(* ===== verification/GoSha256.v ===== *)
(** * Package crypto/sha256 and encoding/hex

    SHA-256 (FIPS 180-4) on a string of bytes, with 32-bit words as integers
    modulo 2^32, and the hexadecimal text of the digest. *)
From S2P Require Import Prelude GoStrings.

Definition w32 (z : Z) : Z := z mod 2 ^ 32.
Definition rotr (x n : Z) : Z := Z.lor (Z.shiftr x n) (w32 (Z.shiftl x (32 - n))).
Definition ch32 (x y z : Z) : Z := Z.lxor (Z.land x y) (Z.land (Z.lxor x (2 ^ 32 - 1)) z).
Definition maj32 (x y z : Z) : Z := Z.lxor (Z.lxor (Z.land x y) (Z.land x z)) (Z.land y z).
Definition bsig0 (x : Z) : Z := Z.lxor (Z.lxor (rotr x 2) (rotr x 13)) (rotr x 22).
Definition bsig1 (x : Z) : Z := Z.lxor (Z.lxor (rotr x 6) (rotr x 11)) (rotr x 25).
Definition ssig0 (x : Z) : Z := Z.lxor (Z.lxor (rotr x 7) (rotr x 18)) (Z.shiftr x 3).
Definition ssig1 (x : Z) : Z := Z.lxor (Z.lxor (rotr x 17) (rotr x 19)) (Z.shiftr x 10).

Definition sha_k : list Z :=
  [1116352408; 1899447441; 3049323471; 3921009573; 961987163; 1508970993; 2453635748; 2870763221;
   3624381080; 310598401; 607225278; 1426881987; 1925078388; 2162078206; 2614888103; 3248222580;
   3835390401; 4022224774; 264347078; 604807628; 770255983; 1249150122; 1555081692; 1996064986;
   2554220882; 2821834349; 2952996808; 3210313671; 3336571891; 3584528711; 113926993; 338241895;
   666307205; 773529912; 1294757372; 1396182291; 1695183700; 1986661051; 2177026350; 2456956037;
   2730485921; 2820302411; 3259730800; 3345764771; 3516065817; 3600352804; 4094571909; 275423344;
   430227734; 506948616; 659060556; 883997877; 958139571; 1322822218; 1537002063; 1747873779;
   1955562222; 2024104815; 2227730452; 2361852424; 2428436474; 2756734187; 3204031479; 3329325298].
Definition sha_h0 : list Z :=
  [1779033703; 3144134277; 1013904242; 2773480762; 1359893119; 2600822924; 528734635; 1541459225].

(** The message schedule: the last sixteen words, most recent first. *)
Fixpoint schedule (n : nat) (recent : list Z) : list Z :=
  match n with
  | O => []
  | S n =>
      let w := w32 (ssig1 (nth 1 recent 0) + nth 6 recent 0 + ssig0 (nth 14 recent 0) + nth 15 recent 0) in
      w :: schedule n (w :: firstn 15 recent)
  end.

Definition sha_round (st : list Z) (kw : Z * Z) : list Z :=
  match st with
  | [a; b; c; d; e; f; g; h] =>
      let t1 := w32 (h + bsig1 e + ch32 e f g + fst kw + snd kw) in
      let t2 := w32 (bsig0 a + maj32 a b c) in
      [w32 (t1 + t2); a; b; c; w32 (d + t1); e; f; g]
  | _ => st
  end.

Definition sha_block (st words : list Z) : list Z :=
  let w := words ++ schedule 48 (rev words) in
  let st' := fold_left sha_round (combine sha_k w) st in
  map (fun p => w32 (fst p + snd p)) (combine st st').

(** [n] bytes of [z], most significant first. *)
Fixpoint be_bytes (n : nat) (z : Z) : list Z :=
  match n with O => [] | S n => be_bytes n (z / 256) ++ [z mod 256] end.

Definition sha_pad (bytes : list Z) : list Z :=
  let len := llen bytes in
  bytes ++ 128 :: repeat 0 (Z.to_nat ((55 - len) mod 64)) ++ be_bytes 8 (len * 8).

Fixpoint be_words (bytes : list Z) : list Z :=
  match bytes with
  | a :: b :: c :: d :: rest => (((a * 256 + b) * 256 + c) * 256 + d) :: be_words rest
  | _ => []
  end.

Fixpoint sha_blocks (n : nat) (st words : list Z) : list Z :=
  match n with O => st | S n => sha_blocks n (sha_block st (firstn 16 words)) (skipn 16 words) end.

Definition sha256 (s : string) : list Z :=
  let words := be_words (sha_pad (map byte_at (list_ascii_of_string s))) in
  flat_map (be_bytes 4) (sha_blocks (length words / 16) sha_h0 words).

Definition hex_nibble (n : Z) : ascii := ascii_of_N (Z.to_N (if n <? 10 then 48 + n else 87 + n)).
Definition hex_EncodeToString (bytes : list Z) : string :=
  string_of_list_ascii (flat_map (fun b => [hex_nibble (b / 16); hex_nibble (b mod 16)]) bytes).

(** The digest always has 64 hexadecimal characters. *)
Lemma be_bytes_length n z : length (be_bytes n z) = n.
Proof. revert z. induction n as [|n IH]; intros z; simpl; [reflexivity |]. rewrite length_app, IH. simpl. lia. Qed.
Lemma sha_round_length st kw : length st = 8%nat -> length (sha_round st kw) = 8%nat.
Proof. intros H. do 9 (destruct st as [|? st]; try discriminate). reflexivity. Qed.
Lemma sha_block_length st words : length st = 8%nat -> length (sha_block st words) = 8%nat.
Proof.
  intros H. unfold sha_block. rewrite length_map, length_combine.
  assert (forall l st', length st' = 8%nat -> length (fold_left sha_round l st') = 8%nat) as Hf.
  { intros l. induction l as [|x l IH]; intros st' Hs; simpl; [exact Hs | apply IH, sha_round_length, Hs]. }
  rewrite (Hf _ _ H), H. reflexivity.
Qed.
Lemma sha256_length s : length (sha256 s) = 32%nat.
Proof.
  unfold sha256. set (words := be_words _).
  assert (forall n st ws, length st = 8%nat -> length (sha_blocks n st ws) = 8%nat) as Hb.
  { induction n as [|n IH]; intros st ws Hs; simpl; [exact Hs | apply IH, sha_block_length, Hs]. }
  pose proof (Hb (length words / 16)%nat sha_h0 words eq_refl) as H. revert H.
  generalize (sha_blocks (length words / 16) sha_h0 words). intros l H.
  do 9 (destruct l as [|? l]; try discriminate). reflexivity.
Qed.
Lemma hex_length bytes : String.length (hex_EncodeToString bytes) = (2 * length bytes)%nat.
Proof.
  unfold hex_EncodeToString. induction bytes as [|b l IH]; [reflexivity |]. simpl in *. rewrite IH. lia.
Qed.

* * *

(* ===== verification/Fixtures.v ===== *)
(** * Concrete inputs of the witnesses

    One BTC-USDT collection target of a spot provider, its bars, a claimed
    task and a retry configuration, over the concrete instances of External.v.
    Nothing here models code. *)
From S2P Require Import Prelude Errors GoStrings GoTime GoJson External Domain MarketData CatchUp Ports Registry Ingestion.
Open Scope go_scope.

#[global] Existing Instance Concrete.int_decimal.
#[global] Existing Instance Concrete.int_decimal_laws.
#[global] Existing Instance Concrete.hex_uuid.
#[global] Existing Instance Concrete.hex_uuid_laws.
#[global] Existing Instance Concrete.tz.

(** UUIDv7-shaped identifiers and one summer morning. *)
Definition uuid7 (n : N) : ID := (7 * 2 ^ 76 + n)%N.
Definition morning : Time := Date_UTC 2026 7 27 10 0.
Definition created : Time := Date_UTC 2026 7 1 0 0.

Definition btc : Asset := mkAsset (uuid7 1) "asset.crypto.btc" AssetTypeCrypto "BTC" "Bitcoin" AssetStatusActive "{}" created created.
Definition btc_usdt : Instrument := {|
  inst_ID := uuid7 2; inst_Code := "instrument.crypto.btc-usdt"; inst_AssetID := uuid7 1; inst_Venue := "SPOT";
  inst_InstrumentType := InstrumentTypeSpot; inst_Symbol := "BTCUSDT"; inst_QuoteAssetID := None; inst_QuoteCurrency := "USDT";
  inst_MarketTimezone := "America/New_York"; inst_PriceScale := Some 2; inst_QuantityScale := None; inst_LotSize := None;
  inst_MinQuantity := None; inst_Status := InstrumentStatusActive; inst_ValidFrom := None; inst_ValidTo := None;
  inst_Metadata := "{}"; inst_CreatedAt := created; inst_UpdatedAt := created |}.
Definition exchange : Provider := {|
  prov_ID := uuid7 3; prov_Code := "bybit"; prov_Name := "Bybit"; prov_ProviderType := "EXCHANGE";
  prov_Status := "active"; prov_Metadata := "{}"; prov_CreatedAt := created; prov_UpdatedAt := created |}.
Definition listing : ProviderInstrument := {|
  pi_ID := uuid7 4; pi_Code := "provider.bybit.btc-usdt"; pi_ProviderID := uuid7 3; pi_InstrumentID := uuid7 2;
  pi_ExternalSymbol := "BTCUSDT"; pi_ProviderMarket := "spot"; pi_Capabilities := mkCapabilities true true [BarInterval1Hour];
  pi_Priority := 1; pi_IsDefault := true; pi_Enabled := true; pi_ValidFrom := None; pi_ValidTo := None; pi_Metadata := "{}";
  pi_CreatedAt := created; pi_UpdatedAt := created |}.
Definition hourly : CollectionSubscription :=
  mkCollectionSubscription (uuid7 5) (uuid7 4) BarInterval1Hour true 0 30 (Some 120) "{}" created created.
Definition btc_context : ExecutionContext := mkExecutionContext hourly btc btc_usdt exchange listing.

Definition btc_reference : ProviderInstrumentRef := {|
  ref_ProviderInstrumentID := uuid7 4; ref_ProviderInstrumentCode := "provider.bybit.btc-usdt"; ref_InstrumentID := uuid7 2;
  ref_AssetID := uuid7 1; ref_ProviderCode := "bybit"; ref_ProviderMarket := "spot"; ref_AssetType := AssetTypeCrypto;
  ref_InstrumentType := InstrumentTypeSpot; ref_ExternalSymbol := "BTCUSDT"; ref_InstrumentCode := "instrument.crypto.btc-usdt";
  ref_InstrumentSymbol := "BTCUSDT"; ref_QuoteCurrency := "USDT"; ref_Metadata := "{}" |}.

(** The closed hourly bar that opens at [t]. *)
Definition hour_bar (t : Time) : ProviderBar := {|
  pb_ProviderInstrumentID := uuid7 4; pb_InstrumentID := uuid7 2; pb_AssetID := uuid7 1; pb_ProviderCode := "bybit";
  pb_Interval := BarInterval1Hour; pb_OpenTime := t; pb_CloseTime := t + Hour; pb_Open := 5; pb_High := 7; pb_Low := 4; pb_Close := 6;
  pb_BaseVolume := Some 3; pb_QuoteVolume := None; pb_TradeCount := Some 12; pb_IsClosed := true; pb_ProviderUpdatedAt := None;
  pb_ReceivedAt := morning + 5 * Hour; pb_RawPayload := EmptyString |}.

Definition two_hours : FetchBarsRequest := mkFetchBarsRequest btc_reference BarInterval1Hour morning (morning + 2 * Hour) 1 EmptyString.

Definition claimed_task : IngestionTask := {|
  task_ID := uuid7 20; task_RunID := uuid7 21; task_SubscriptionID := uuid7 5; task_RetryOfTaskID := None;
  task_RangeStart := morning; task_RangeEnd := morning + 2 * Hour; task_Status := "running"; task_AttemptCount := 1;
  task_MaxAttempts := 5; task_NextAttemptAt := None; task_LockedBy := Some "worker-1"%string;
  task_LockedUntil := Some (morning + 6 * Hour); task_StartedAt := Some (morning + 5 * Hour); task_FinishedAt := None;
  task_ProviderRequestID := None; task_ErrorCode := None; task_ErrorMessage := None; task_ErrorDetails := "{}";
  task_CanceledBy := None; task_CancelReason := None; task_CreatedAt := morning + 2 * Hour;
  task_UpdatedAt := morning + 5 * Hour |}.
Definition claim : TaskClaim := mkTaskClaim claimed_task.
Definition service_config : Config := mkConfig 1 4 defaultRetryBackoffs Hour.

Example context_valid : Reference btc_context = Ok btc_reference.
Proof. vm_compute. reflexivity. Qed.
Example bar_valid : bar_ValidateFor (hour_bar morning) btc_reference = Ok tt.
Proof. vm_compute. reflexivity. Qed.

### Directions
Checking the material above line by line, count those that include the string "forall". Give the number alone.

### Answer box
2